___ MATERIAL FOR THE TASK

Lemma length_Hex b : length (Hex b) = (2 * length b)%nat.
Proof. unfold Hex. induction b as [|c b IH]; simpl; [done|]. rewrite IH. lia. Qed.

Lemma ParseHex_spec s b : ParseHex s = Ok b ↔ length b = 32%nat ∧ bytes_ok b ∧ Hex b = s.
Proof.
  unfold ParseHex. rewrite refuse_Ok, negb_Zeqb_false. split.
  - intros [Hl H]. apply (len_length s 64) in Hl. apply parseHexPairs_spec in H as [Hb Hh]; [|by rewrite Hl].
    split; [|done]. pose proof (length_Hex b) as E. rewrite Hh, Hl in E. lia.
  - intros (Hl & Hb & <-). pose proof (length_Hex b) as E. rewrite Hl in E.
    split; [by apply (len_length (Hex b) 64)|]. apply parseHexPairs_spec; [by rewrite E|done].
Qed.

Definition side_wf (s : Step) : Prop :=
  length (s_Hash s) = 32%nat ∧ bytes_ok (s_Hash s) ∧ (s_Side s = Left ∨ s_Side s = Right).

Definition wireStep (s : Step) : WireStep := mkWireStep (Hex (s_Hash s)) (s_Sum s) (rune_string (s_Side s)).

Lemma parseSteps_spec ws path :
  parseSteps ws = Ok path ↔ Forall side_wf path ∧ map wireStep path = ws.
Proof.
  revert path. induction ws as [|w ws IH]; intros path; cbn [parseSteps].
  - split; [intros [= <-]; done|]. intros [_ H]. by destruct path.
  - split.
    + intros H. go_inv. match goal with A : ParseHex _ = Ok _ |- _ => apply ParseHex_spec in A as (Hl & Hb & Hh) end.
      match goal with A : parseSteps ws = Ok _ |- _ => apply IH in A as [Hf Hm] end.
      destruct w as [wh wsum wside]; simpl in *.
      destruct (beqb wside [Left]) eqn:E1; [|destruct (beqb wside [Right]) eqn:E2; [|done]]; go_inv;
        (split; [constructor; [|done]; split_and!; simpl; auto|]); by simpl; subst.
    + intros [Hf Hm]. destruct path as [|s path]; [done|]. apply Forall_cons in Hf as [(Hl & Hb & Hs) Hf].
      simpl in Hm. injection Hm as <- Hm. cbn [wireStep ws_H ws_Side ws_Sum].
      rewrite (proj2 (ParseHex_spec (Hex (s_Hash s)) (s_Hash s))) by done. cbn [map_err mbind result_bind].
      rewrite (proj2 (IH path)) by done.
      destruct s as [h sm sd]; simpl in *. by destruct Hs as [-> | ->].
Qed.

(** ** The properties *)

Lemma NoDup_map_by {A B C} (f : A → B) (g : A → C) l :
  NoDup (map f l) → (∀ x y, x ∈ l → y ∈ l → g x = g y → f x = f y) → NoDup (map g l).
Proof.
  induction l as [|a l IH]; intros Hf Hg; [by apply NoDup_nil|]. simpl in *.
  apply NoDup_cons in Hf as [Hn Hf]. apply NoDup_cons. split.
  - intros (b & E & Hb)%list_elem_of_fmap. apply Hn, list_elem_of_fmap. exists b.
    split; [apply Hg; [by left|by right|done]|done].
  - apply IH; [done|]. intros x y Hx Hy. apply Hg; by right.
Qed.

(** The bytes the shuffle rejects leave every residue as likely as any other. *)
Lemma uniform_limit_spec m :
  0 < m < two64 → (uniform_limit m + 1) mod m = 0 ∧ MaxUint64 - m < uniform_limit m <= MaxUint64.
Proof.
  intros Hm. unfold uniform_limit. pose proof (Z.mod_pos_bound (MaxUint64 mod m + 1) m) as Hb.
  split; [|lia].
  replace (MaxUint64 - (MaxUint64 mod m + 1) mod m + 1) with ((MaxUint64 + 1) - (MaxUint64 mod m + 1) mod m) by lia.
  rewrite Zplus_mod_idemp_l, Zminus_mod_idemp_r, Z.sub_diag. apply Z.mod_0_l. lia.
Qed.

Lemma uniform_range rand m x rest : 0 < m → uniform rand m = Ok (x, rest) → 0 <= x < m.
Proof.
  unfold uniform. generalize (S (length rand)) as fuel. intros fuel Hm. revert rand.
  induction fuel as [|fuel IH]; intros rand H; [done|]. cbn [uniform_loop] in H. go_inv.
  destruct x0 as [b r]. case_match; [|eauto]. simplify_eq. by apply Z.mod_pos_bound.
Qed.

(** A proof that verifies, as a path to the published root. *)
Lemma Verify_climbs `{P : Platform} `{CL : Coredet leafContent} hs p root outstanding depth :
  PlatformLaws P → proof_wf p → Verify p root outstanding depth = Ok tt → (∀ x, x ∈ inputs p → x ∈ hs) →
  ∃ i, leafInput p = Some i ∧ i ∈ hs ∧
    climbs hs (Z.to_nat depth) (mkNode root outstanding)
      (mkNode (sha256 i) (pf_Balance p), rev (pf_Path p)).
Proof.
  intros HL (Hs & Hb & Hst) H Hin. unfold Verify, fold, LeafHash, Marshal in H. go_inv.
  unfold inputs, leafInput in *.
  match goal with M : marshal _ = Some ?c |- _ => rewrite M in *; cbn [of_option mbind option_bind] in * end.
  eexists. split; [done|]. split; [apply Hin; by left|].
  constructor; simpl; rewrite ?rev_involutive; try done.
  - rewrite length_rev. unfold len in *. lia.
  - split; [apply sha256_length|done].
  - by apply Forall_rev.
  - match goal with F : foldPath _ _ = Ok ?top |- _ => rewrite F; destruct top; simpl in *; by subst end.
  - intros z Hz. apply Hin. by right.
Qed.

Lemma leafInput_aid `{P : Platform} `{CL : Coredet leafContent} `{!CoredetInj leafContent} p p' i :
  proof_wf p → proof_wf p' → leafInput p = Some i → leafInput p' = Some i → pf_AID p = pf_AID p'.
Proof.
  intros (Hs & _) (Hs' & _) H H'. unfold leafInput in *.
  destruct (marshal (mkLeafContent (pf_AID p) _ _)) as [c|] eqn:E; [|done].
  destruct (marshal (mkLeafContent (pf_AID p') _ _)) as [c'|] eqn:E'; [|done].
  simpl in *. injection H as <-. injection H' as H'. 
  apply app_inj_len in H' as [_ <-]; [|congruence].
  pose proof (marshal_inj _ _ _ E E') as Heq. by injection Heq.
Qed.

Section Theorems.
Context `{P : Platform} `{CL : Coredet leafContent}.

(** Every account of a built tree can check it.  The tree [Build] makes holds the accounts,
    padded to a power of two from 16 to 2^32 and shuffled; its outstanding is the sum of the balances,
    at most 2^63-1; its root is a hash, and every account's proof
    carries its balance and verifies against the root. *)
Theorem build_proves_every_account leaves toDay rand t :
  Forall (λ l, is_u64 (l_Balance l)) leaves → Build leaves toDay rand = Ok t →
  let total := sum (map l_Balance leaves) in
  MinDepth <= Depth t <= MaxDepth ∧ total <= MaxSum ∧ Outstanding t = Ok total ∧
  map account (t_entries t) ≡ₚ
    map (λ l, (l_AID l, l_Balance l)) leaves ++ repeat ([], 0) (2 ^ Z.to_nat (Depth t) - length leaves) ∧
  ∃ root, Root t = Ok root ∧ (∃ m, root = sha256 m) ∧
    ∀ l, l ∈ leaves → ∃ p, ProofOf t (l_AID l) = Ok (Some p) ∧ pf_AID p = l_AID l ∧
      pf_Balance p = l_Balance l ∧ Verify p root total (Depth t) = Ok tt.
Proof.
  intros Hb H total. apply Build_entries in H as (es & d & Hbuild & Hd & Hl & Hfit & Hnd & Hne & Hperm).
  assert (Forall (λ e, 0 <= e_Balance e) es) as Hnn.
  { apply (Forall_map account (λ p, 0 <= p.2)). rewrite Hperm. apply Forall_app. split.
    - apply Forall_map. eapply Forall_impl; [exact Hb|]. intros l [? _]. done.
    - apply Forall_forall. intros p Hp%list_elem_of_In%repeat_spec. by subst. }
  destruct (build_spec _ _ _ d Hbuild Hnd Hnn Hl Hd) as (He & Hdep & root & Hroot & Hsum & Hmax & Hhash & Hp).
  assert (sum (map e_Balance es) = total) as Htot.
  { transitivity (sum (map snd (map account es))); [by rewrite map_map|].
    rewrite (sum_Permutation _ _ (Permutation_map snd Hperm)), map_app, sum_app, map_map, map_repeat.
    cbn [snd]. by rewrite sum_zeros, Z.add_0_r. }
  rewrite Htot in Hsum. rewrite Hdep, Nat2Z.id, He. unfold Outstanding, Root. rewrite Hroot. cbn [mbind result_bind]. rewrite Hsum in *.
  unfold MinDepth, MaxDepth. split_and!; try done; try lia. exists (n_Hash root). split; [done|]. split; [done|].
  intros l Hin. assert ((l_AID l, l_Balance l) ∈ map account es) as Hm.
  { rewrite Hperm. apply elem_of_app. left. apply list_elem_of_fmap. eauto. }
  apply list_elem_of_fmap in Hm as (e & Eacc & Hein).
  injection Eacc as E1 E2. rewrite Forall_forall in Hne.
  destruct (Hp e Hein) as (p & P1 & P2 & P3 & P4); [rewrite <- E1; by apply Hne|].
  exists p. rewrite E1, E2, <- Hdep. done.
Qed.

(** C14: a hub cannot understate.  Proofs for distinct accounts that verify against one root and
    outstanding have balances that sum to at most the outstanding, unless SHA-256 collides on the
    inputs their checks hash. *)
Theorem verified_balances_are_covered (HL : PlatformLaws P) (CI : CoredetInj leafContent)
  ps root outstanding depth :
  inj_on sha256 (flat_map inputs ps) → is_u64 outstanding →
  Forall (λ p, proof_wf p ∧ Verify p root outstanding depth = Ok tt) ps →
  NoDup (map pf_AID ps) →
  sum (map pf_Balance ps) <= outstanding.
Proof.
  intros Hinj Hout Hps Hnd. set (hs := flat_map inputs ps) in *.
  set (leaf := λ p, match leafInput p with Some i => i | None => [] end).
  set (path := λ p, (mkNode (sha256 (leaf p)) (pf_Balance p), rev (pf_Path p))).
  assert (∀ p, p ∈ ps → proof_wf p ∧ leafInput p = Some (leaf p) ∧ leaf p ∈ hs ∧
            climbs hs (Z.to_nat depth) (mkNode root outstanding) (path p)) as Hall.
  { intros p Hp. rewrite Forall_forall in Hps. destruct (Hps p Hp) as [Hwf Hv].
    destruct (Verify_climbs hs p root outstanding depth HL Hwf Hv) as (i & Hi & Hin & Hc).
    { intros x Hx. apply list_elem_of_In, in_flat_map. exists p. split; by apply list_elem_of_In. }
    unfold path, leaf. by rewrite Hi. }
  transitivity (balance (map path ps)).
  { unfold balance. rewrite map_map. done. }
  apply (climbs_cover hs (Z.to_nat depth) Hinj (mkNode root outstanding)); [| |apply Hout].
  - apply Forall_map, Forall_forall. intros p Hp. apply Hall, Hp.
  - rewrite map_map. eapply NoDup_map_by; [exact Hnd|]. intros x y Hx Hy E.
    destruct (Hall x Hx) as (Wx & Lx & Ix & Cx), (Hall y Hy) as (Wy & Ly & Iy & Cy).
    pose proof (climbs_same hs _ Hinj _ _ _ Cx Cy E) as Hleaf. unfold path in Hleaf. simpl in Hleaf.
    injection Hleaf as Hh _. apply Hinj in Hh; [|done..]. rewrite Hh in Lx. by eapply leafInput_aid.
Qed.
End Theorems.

______

EXERCISE PROMPT
Return a copy of every line in the records that includes the string "mkLeafContent".

RESPONSE TO THIS TASK
  destruct (marshal (mkLeafContent (pf_AID p) _ _)) as [c|] eqn:E; [|done].
  destruct (marshal (mkLeafContent (pf_AID p') _ _)) as [c'|] eqn:E'; [|done].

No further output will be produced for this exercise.